◆ **INSTRUCTIONS FOR THE TASK**
Search term "leaves": please show all lines in the listing that contain it.

◆ **SOURCE MATERIAL**

(* ===== verification/Serial.v ===== *)
(** The serial port ([arch/x86_64/drivers/video/serial.c]): its initialisation,
    characters and formatted text, and the conversion of integers to text in
    memory. *)
From Stdlib Require Import Ascii String.
From S2P Require Import Prelude Interfaces CString Lfb Kprintf.
#[local] Open Scope Z_scope.
#[local] Open Scope list_scope.

(** * Operations *)

Definition COM1_PORT : Z := 0x3F8.

Definition codes (s : string) : list Z := (fun c => Z.of_N (N_of_ascii c)) <$> list_ascii_of_string s.

(** ** [itoa], on a memory of bytes *)

Definition itoa_char (i : Z) : Z := nth (Z.to_nat i) (codes "zyxwvutsrqponmlkjihgfedcba9876543210123456789abcdefghijklmnopqrstuvwxyz") 0.

(** The digits, the lowest first; the end of them. C divides towards zero. *)
Fixpoint itoa_digits (fuel : nat) (value base ptr : Z) (m : memory) : option (memory * Z) :=
  match fuel with
  | O => None
  | S fuel' =>
      let m := <[ptr := itoa_char (35 + Z.rem value base)]> m in
      let value := Z.quot value base in
      if truthy value then itoa_digits fuel' value base (ptr + 1) m else Some (m, ptr + 1)
  end.

Fixpoint itoa_reverse (fuel : nat) (low ptr : Z) (m : memory) : option memory :=
  if low <? ptr then
    match fuel with
    | O => None
    | S fuel' =>
        let tmp := m @@ low in
        itoa_reverse fuel' (low + 1) (ptr - 1) (<[ptr := tmp]> (<[low := m @@ ptr]> m))
    end
  else Some m.

(** An [int] has at most 32 digits. *)
Definition itoa (value str base : Z) (m : memory) : option (memory * Z) :=
  if (base <? 2) || (36 <? base) then Some (<[str := 0]> m, str)
  else
    let sign := (value <? 0) && (base =? 10) in
    let m := if sign then <[str := 45]> m else m in
    let low := if sign then str + 1 else str in
    '(m, ptr) ← itoa_digits 32 value base low m;
    let m := <[ptr := 0]> m in
    let ptr := ptr - 1 in
    m ← itoa_reverse 16 low ptr m;
    Some (m, str).

(** ** The port *)

Section Port.
Context {St : Type} `{Ports St} (fuel : nat).
(** A header line of a log, which no pattern matches. *)
Definition header_line : Line :=
  {| raw_line_stripped := "// version 9.0.0"; matches := no_match |}.

(** [0.000 Li 01 Rx] *)
Definition first_frame_line : Line :=
  lin_line "0.000 Li 01 Rx"
    [("ts", "0.000"); ("id", "01"); ("type", "Rx"); ("data", "")]%string.

(** [0.010 Li 02 Rx checksum=00]: a checksum, no data bytes, no CSM. *)
Definition checksum_only_line : Line :=
  lin_line "0.010 Li 02 Rx checksum=00"
    [("ts", "0.010"); ("id", "02"); ("type", "Rx"); ("data", "");
     ("checksum", "00")]%string.

(** [0.010 1 100 Rx d 1 05]: a CAN frame of one byte. *)
Definition short_can_line : Line :=
  can_line "0.010 1 100 Rx d 1 05"
    [("ts", "0.010"); ("channel", "1"); ("id", "100"); ("type", "Rx");
     ("dl", "1"); ("data", " 05")]%string.

Definition sig_A : LDFSignal Q :=
  {| ls_name := "A"; ls_length := 8; ls_publisher := "S"; ls_subscriber := "M";
     ls_start_bit := Some 0; ls_unit := None; ls_factor := 1%Q; ls_offset := 0%Q;
     ls_logical_map := ∅; ls_encoding_type := "physical";
     ls_min_value := None; ls_max_value := None |}.

Definition frame_F1 : LDFFrame Q :=
  {| lf_name := "F1"; lf_id := Some 1; lf_publisher := Some "M"%string;
     lf_dlc := Some 1; lf_signals := []; lf_frame_type := "standard";
     lf_associated_frames := [] |}.

Definition frame_F2 : LDFFrame Q :=
  {| lf_name := "F2"; lf_id := Some 2; lf_publisher := Some "S"%string;
     lf_dlc := Some 2; lf_signals := [sig_A]; lf_frame_type := "standard";
     lf_associated_frames := [] |}.

Definition ldf : LDFData Q :=
  {| nodes := {| master := Some "M"%string; master_timebase_s := Some (Qmake 1 100);
                 master_jitter_s := 0%Q; slaves := ["S"%string];
                 slaves_with_error_signal := [] |};
     frames := [("F1"%string, frame_F1); ("F2"%string, frame_F2)];
     schedules :=
       [("Main"%string,
         [{| frame_name := "F1"; delay_ms := 10 |};
          {| frame_name := "F2"; delay_ms := 10 |}])] |}.
(** * JamfUploadSharepointUpdater: a shallow embedding and its properties

    The processor [JamfUploadSharepointUpdater] (file
    [Shared_Processors/JamfUploadSharepointUpdater.py]) reconciles three
    SharePoint lists after a packaging run.  The Python code talks to the
    SharePoint site only through four calls of the [shareplum] library
    ([Site], [site.List], [GetListItems], [UpdateListItems]); here every such
    call is an event of a small free monad, and the site is an explicit
    state on which the events are interpreted.

    Strings are byte strings (the UTF-8 encoding of the Python [str]). *)

From Stdlib Require Import String Ascii List Bool Arith Lia.
From stdpp Require Import base option list sorting gmap strings fin_maps fin_sets.

Local Open Scope string_scope.
Local Open Scope list_scope.
Set Warnings "-register-all,-clear-no-such-hyp".

(** ** Python values written to list fields *)

(** [self.env.get(...)] yields a string or [None]; both can be handed to
    [update_record] as the value of a field. *)
Inductive pyval : Type :=
  | PyNone : pyval
  | PyStr (s : string) : pyval.

Global Instance pyval_eq_dec : EqDecision pyval.
Proof. solve_decision. Defined.

Definition of_opt (o : option string) : pyval :=
  match o with
  | Some s => PyStr s
  | None => PyNone
  end.

(** Python truthiness of an optional string: [None] and [""] are false. *)
Definition truthy (o : option string) : bool :=
  match o with
  | Some EmptyString => false
  | Some _ => true
  | None => false
  end.

(** [sub in s] on Python strings. *)
Fixpoint contains (sub s : string) : bool :=
  String.prefix sub s ||
  match s with
  | EmptyString => false
  | String _ s' => contains sub s'
  end.

(** ** The SharePoint site *)

(** The three lists the processor addresses by title. *)
Inductive splist : Type :=
  | JamfContentList
  | JamfTestCoordination
  | JamfTestReview.

Global Instance splist_eq_dec : EqDecision splist.
Proof. solve_decision. Defined.

Definition list_title (l : splist) : string :=
  match l with
  | JamfContentList => "Jamf Content List"
  | JamfTestCoordination => "Jamf Test Coordination"
  | JamfTestReview => "Jamf Test Review"
  end.

(** A list item: a dictionary from column title to value.  The item
    identifier (column [ID]) is the key under which the item is stored. *)
Abbreviation row := (gmap string pyval).
Abbreviation items := (gmap positive row).

(** The state of the site: the items of the three lists, and for each list
    the column values SharePoint gives to a new item before the fields of
    the creating call are applied (the list schema; no call of the
    processor changes it). *)
Record site : Type := Site {
  content_list : items;
  test_coordination : items;
  test_review : items;
  column_defaults : splist -> row
}.

Definition get_items (l : splist) (s : site) : items :=
  match l with
  | JamfContentList => content_list s
  | JamfTestCoordination => test_coordination s
  | JamfTestReview => test_review s
  end.

Definition set_items (l : splist) (m : items) (s : site) : site :=
  match l with
  | JamfContentList =>
      Site m (test_coordination s) (test_review s) (column_defaults s)
  | JamfTestCoordination =>
      Site (content_list s) m (test_review s) (column_defaults s)
  | JamfTestReview =>
      Site (content_list s) (test_coordination s) m (column_defaults s)
  end.

(** ** Queries *)

Inductive operand : Type :=
  | OpEq    (* "Eq" *)
  | OpNeq.  (* "Neq" *)

Global Instance operand_eq_dec : EqDecision operand.
Proof. solve_decision. Defined.

(** A criteria dictionary [{key: [operand, value]}], in insertion order. *)
Definition criteria : Type := list (string * (operand * string)).

(** An element of the list [query["Where"]]: the string ["And"] or a tuple
    [(operand, key, value)]. *)
Inductive where_item : Type :=
  | WAnd : where_item
  | WCmp (o : operand) (key value : string) : where_item.

Global Instance where_item_eq_dec : EqDecision where_item.
Proof. solve_decision. Defined.

(** One round of the loop of [build_query]; the state is
    [(query["Where"], fields, first)]. *)
Definition build_query_step
    (st : list where_item * list string * bool)
    (kv : string * (operand * string))
  : list where_item * list string * bool :=
  let '(w, fields, first) := st in
  let '(key, (o, value)) := kv in
  let w := w ++ [WCmp o key value] in
  let fields := fields ++ [key] in
  let w := if negb first then w ++ [WAnd] else w in
  (w, fields, false).
(** The scenario of the specification's testable properties. *)
Definition scenario : PlanInputs :=
  {| currentAge := 30; retirementAge := 65;
     currentAnnualSalary := 60000000; salaryGrowth := 0.03;
     investmentReturn := 0.07; inflation := 0.025;
     employerRate := 0.05; personalRate := 0.05;
     targetMonthly := 3000000; sex := "Male" |}.

(** A pair of tables without any cell. *)
Definition no_tables : MortalityTables := (∅, ∅).

(** The scenario's amounts one year before a retirement at 114, with a
    return of exactly zero. *)
Definition flat_plan : PlanInputs :=
  {| currentAge := 113; retirementAge := 114;
     currentAnnualSalary := 60000000; salaryGrowth := 0.03;
     investmentReturn := 0; inflation := 0.025;
     employerRate := 0.05; personalRate := 0.05;
     targetMonthly := 3000000; sex := "Male" |}.

(** The scenario for a woman two years before retirement, with a
    return of exactly zero. *)
Definition flat_plan_2 : PlanInputs :=
  {| currentAge := 63; retirementAge := 65;
     currentAnnualSalary := 60000000; salaryGrowth := 0.03;
     investmentReturn := 0; inflation := 0.025;
     employerRate := 0.05; personalRate := 0.05;
     targetMonthly := 3000000; sex := "Female" |}.



(** One year of saving before a retirement at 114, in small numbers. *)
Definition last_year_plan : PlanInputs :=
  {| currentAge := 113; retirementAge := 114;
     currentAnnualSalary := 100; salaryGrowth := 0;
     investmentReturn := 0.1; inflation := 0;
     employerRate := 0.05; personalRate := 0.05;
     targetMonthly := 10; sex := "Female" |}.

(** What that plan comes to: a balance of 11 against a need of 120, and
    109 more to be saved in the year. *)
Definition last_year_result : ProjectionResult :=
  {| nest_egg_needed := 120;
     projected_balance := 11;
     shortfall := 109;
     extra_monthly_needed := 109 / 12;
     future_monthly_target := 10;
     years_to_go := 1;
     annuity_factor := 1 |}.

(** A discount rate whose square is out of the range of the floats. *)
Definition steep_rate : R := 2 ^ 700.

(** Two years of data before the horizon. *)
Definition two_year_table : MortalityTable :=
  {[ 113%Z := Val 0.5; 114%Z := Val 0.25 ]}.

(** A first year that leaves a survival probability of 0.00005. *)
Definition cutoff_table : MortalityTable :=
  {[ 100%Z := Val 0.99995; 101%Z := Val 0 ]}.

(** A NaN cell, a negative cell and, at 114, no cell. *)
Definition malformed_table : MortalityTable :=
  {[ 112%Z := NaN; 113%Z := Val (-0.2) ]}.

(** ** Quantities used to state further properties *)

(** The probability of being alive [t] years after [age], as the
    valuation loop accumulates it: the product of the [1 - qx] of the
    ages [age .. age + t - 1]. *)
Fixpoint survival (table : MortalityTable) (age : Z) (t : nat) : R :=
  match t with
  | O => 1
  | S k => survival table age k * (1 - lookup_qx table (age + Z.of_nat k))
  end.

(** The discounted survival probabilities of the years [0 .. n - 1]. *)
Fixpoint annuity_sum (table : MortalityTable) (age : Z) (d : R) (n : nat) : R :=
  match n with
  | O => 0
  | S k => annuity_sum table age d k + survival table age k * (1 / (1 + d) ^ k)
  end.



(** ** The caller: the form and the call of lines 208-240 *)

Module Form.

(** The values of the widgets, named as the script names them; the
    three amounts in percent are the widget values before the script
    divides them by 100. *)
Record values : Type := {
  gender : string;
  current_age : Z;
  retire_age : Z;
  salary_type : string;
  salary_input : Z;
  target_income : Z;
  employer_match_pct : R;
  personal_contrib_pct : R;
  invest_return_pct : R;
  salary_growth_pct : R;
  inflation_pct : R
}.

(** What the widgets allow: the options of the select box and of the
    radio buttons, the bounds of the sliders and of the number inputs. *)
Definition in_ranges (v : values) : Prop :=
  (gender v = "Male" \/ gender v = "Female")
  /\ (20 <= current_age v <= 70)%Z
  /\ (50 <= retire_age v <= 80)%Z
  /\ (salary_type v = "Monthly" \/ salary_type v = "Yearly")
  /\ (0 <= salary_input v)%Z
  /\ (0 <= target_income v)%Z
  /\ 0 <= employer_match_pct v <= 20
  /\ 0 <= personal_contrib_pct v <= 50
  /\ 1 <= invest_return_pct v <= 15
  /\ 0 <= salary_growth_pct v <= 10
  /\ 0 <= inflation_pct v <= 10.

(** Lines 223-232: the rates as fractions, the salary per year. *)
Definition plan (v : values) : PlanInputs :=
  let employer_match := employer_match_pct v / 100 in
  let personal_contrib := personal_contrib_pct v / 100 in
  let invest_return := invest_return_pct v / 100 in
  let salary_growth := salary_growth_pct v / 100 in
  let inflation := inflation_pct v / 100 in
  let annual_salary :=
    if decide (salary_type v = "Monthly") then (salary_input v * 12)%Z
    else salary_input v in
  {| currentAge := current_age v; retirementAge := retire_age v;
     currentAnnualSalary := IZR annual_salary; salaryGrowth := salary_growth;
     investmentReturn := invest_return; inflation := inflation;
     employerRate := employer_match; personalRate := personal_contrib;
     targetMonthly := IZR (target_income v); sex := gender v |}.
(** C8. A rule matches exactly when every required feature is in the
    feature set with the same value, its architecture is unset or the
    current one, and its OS name is unset or the current one.  A rule
    that requires a feature the set lacks does not match, leaves the
    running decision as it is, and can be dropped from any rule
    sequence without changing what the loop computes. *)
Theorem testRule_matches_iff pf this features :
  (testRule pf this features = true
   ↔ (∀ k v, Features this !! k = Some v → features !! k = Some v)
     ∧ (OsArch this = "" ∨ GOARCH pf = OsArch this)
     ∧ (OsName this = "" ∨ GOOS pf = OsName this))
  ∧ (∀ k, is_Some (Features this !! k) → features !! k = None →
       testRule pf this features = false
       ∧ (∀ decision, rule_step pf features decision this = decision)
       ∧ (∀ before after decision,
            rule_loop pf features (before ++ this :: after) decision
            = rule_loop pf features (before ++ after) decision)).
Proof.
  split; [apply testRule_true_iff|].
  intros k [v Hk] Hmissing.
  assert (Hno : testRule pf this features = false).
  { destruct (testRule pf this features) eqn:Hm; [|reflexivity].
    apply testRule_true_iff in Hm as [Hall _].
    specialize (Hall k v Hk). congruence. }
  assert (Hstep : ∀ decision, rule_step pf features decision this = decision).
  { intros decision. unfold rule_step. by rewrite Hno. }
  split; [exact Hno|]. split; [exact Hstep|].
  intros before after decision.
  rewrite !rule_loop_app, rule_loop_cons. by rewrite Hstep.
Qed.

Lemma testRule_matches_iff_witness :
  testRule linux_amd64 rule_demo_allow ∅ = false
  ∧ testRule linux_amd64 rule_demo_allow features_demo_off = true.
Proof.
  split.
  - apply (proj2 (testRule_matches_iff linux_amd64 rule_demo_allow ∅) "demo").
    + exists false. reflexivity.
    + reflexivity.
  - apply (proj1 (testRule_matches_iff linux_amd64 rule_demo_allow features_demo_off)).
    split; [|split; left; reflexivity].
    intros k v. unfold rule_demo_allow, features_demo_off. simpl. trivial.
Defined.

(** ** Running monadic code *)

Lemma bind_ok {A B} (m : M A) (k : A → M B) w a w' :
  m w = (Ok a, w') → bind m k w = k a w'.
Proof. unfold bind. by intros ->. Qed.

Lemma bind_fail {A B} (m : M A) (k : A → M B) w e w' :
  m w = (Fail e, w') → bind m k w = (Fail e, w').
Proof. unfold bind. by intros ->. Qed.


Lemma wrap_ok {A} text (m : M A) w a w' :
  m w = (Ok a, w') → wrap text m w = (Ok a, w').
Proof. unfold wrap. by intros ->. Qed.

Lemma wrap_fail {A} text (m : M A) w e w' :
  m w = (Fail e, w') → wrap text m w = (Fail (JoinError [New text; e]), w').
Proof. unfold wrap. by intros ->. Qed.

Lemma attempt_ok {A} (m : M A) w a w' :
  m w = (Ok a, w') → attempt m w = (Ok None, w').
Proof. unfold attempt. by intros ->. Qed.

Lemma attempt_fail {A} (m : M A) w e w' :
  m w = (Fail e, w') → attempt m w = (Ok (Some e), w').
Proof. unfold attempt. by intros ->. Qed.

Lemma catch_ok {A} (m : M A) w a w' :
  m w = (Ok a, w') → catch m w = (Ok (inr a), w').
Proof. unfold catch. by intros ->. Qed.

Lemma catch_fail {A} (m : M A) w e w' :
  m w = (Fail e, w') → catch m w = (Ok (inl e), w').
Proof. unfold catch. by intros ->. Qed.

Lemma add_events_app es1 es2 w :
  add_events es2 (add_events es1 w) = add_events (es1 ++ es2) w.
Proof. unfold add_events. simpl. by rewrite app_assoc. Qed.

(** A guarded system call: the call is logged, the oracle is asked,
    then the file system decides. *)
Lemma syscall_run {A} e o target (body : M A) w :
  fault w o target = false →
  (log e >>> guarded o target >>> body) w = body (add_events [e] w).
Proof.
  intros Hf. unfold bind, log, guarded. simpl. by rewrite Hf.
Qed.

Lemma syscall_refused {A} e o target (body : M A) w :
  fault w o target = true →
  (log e >>> guarded o target >>> body) w = (Fail (Sys o target), add_events [e] w).
Proof.
  intros Hf. unfold bind, log, guarded. simpl. by rewrite Hf.
Qed.

Lemma os_Stat_found path n w :
  fault w OpStat path = false → fs w !! path = Some n →
  os_Stat path w = (Ok n, add_events [EStat path] w).
Proof. intros Hf Hn. unfold os_Stat. rewrite syscall_run by done. simpl. by rewrite Hn. Qed.
(** * Observability stack of @sdods: metrics registry, tracer, logger

    A shallow embedding of [packages/observability/src/index.ts].

    Modelling conventions.
    - JavaScript numbers are modelled by [Z]: the integer fragment of the
      IEEE doubles, on which [+] and [-] are exact while operands and
      results stay within 2^53 in absolute value ([MAX_EXACT]).
      [Number_toString] is the decimal rendering JavaScript gives such
      integers.  Where a statement turns on the arithmetic it carries that
      range as a hypothesis; fractions, larger numbers and [NaN] are outside
      the model.
    - A value of unknown type handed to the logger is plain data ([JsVal]):
      a finite tree without cycles, accessors or [toJSON] methods.
    - Strings are [string] (sequences of one-byte characters).
    - A plain object used as a record ([Record<string, T>]) is the list of
      its own properties in creation order; [own_entries] gives the order in
      which [Object.entries], [Object.keys], spread and [JSON.stringify]
      enumerate them (array-index keys first, ascending, then the others in
      creation order).
    - A JavaScript [Map] is an association list in insertion order.
    - [Math.random] and [Date.now] are oracles carried by the world. *)

From Stdlib Require Import ZArith QArith Qround Lia Ascii String List.
From stdpp Require Import base list strings pretty gmap.

Open Scope Z_scope.

(** ** JavaScript built-ins used by the module *)

Module JS.

Definition dquote : string := String "034"%char EmptyString.
Definition newline : string := String "010"%char EmptyString.

(** [s.indexOf(c)] for a one-character needle. *)
Fixpoint indexOf (c : ascii) (s : string) : option nat :=
  match s with
  | EmptyString => None
  | String a r => if Ascii.eqb a c then Some 0%nat else S <$> indexOf c r
  end.

(** [s.includes(c)] *)
Definition includes (c : ascii) (s : string) : bool :=
  match indexOf c s with Some _ => true | None => false end.

(** [s.slice(n)] *)
Fixpoint slice_from (n : nat) (s : string) : string :=
  match n, s with
  | O, _ => s
  | S n', String _ r => slice_from n' r
  | S _, EmptyString => EmptyString
  end.

(** [s.slice(0, n)] *)
Fixpoint slice_to (n : nat) (s : string) : string :=
  match n, s with
  | S n', String a r => String a (slice_to n' r)
  | _, _ => EmptyString
  end.

(** [s.split(c)[0]]: everything before the first [c]. *)
Fixpoint split_head (c : ascii) (s : string) : string :=
  match s with
  | EmptyString => EmptyString
  | String a r => if Ascii.eqb a c then EmptyString else String a (split_head c r)
  end.

(** [s.replace(c, r)] with a string pattern: the first occurrence only. *)
Fixpoint replace_first (c : ascii) (by_ : string) (s : string) : string :=
  match s with
  | EmptyString => EmptyString
  | String a r =>
      if Ascii.eqb a c then by_ +:+ r else String a (replace_first c by_ r)
  end.

(** [parts.join(sep)] *)
Fixpoint join (sep : string) (parts : list string) : string :=
  match parts with
  | [] => EmptyString
  | x :: r =>
      match r with
      | [] => x
      | _ :: _ => x +:+ sep +:+ join sep r
      end
  end.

◆ **RESPONSE FOR THIS EXERCISE**
(** A first year that leaves a survival probability of 0.00005. *)
    that requires a feature the set lacks does not match, leaves the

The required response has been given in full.